■ What the task requires ■
Return exactly the span that opens with the line containing "flags_init_data h e" and closes with the final line of the records, both included.

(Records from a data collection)
-----

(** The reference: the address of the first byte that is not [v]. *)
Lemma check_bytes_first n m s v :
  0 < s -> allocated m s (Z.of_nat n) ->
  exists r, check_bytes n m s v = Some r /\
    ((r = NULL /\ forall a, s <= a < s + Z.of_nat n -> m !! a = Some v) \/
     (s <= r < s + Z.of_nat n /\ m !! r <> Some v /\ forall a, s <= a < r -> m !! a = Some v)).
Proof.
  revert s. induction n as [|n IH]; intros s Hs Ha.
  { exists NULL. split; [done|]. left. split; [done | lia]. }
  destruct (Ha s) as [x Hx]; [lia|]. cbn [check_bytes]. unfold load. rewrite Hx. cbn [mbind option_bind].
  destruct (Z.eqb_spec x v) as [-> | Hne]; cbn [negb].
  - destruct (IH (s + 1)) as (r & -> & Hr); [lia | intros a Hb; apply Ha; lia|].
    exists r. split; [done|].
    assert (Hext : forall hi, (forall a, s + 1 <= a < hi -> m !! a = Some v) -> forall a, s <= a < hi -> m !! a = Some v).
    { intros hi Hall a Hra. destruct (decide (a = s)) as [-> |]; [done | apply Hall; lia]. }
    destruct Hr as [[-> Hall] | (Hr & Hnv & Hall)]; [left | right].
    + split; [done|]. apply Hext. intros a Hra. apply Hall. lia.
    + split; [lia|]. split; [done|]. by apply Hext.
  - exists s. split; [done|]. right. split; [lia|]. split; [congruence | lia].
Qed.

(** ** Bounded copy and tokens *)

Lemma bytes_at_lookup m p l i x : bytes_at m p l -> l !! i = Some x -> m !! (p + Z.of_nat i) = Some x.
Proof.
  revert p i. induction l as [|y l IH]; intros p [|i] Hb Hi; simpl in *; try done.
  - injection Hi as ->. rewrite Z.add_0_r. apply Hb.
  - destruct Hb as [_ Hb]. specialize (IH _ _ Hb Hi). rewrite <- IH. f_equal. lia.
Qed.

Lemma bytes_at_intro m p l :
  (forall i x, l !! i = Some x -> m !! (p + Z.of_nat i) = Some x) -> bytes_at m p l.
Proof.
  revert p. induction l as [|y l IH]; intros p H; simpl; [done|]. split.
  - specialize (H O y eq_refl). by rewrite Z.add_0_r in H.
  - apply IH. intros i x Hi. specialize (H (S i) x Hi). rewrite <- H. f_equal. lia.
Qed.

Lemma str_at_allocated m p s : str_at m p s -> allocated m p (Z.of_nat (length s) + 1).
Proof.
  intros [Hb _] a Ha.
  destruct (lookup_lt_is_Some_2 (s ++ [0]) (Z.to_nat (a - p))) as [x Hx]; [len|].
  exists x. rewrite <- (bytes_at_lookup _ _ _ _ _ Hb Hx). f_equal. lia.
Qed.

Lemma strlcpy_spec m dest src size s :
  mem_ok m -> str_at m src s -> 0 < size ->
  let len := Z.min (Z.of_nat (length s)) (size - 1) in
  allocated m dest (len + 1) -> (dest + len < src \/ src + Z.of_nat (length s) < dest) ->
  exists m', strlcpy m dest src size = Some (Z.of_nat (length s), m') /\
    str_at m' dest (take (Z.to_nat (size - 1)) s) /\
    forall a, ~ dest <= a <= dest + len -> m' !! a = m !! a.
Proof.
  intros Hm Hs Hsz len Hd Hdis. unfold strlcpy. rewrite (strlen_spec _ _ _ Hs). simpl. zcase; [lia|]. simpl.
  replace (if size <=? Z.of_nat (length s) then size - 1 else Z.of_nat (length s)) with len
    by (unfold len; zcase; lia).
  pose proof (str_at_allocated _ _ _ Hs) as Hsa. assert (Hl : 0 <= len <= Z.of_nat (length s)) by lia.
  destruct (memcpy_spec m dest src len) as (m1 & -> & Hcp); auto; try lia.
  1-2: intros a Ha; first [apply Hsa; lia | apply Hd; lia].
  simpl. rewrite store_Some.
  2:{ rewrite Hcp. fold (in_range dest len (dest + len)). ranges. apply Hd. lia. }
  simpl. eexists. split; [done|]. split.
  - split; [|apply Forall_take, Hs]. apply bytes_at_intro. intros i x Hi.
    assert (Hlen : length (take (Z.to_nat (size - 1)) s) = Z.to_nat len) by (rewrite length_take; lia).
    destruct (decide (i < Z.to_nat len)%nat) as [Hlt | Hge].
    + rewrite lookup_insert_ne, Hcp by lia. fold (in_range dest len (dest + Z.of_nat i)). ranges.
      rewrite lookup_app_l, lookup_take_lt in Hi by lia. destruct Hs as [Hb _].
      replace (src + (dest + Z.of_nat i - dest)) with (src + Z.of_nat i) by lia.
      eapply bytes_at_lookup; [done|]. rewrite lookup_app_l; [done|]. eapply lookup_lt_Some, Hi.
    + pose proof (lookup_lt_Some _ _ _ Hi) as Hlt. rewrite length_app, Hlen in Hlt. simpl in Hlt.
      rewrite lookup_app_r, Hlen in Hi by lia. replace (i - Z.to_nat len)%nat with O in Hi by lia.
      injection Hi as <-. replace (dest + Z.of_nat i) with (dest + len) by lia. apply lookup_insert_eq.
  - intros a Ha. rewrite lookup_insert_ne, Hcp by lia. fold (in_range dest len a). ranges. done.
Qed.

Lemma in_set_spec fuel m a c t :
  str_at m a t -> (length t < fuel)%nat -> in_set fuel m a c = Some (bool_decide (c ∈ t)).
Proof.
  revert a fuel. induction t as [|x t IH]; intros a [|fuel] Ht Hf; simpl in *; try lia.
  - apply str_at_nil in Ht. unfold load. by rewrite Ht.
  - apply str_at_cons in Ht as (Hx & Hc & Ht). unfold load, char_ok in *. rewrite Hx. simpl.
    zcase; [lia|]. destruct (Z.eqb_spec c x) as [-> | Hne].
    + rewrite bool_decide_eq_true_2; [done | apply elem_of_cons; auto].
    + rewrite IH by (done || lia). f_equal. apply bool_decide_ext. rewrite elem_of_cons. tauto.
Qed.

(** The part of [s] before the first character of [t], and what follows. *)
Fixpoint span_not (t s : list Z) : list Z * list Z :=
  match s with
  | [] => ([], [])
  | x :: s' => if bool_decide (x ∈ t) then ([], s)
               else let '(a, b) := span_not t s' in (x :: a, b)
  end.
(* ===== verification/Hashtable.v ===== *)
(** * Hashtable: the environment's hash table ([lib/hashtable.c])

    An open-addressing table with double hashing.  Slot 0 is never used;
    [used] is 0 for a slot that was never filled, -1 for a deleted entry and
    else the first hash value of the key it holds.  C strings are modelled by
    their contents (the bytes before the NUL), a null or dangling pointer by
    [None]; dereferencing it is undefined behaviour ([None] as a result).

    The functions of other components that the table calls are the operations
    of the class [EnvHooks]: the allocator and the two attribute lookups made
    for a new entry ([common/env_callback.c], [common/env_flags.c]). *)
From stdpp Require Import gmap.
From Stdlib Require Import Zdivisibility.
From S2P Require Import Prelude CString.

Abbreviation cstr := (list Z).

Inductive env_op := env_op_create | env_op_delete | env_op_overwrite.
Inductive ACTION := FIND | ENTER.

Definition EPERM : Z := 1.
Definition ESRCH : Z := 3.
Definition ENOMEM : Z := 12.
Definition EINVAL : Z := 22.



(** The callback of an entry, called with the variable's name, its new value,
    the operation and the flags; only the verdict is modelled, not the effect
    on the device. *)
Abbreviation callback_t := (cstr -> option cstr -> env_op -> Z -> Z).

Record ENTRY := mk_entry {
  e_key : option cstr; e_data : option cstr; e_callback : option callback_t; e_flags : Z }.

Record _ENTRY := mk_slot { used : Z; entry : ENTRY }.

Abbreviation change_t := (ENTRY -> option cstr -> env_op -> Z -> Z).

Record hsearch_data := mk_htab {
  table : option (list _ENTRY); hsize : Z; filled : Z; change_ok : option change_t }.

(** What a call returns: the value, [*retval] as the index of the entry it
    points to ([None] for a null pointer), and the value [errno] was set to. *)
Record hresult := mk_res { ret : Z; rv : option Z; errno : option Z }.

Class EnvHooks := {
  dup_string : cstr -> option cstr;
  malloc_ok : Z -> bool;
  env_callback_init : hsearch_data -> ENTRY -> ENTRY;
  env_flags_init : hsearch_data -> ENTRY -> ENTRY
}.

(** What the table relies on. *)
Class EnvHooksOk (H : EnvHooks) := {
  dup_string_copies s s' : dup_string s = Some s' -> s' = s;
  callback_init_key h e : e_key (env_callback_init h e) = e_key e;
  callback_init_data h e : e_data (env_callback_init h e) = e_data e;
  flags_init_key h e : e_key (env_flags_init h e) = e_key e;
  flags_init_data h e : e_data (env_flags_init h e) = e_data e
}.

-----

■ Output of the task ■
  flags_init_data h e : e_data (env_flags_init h e) = e_data e
}.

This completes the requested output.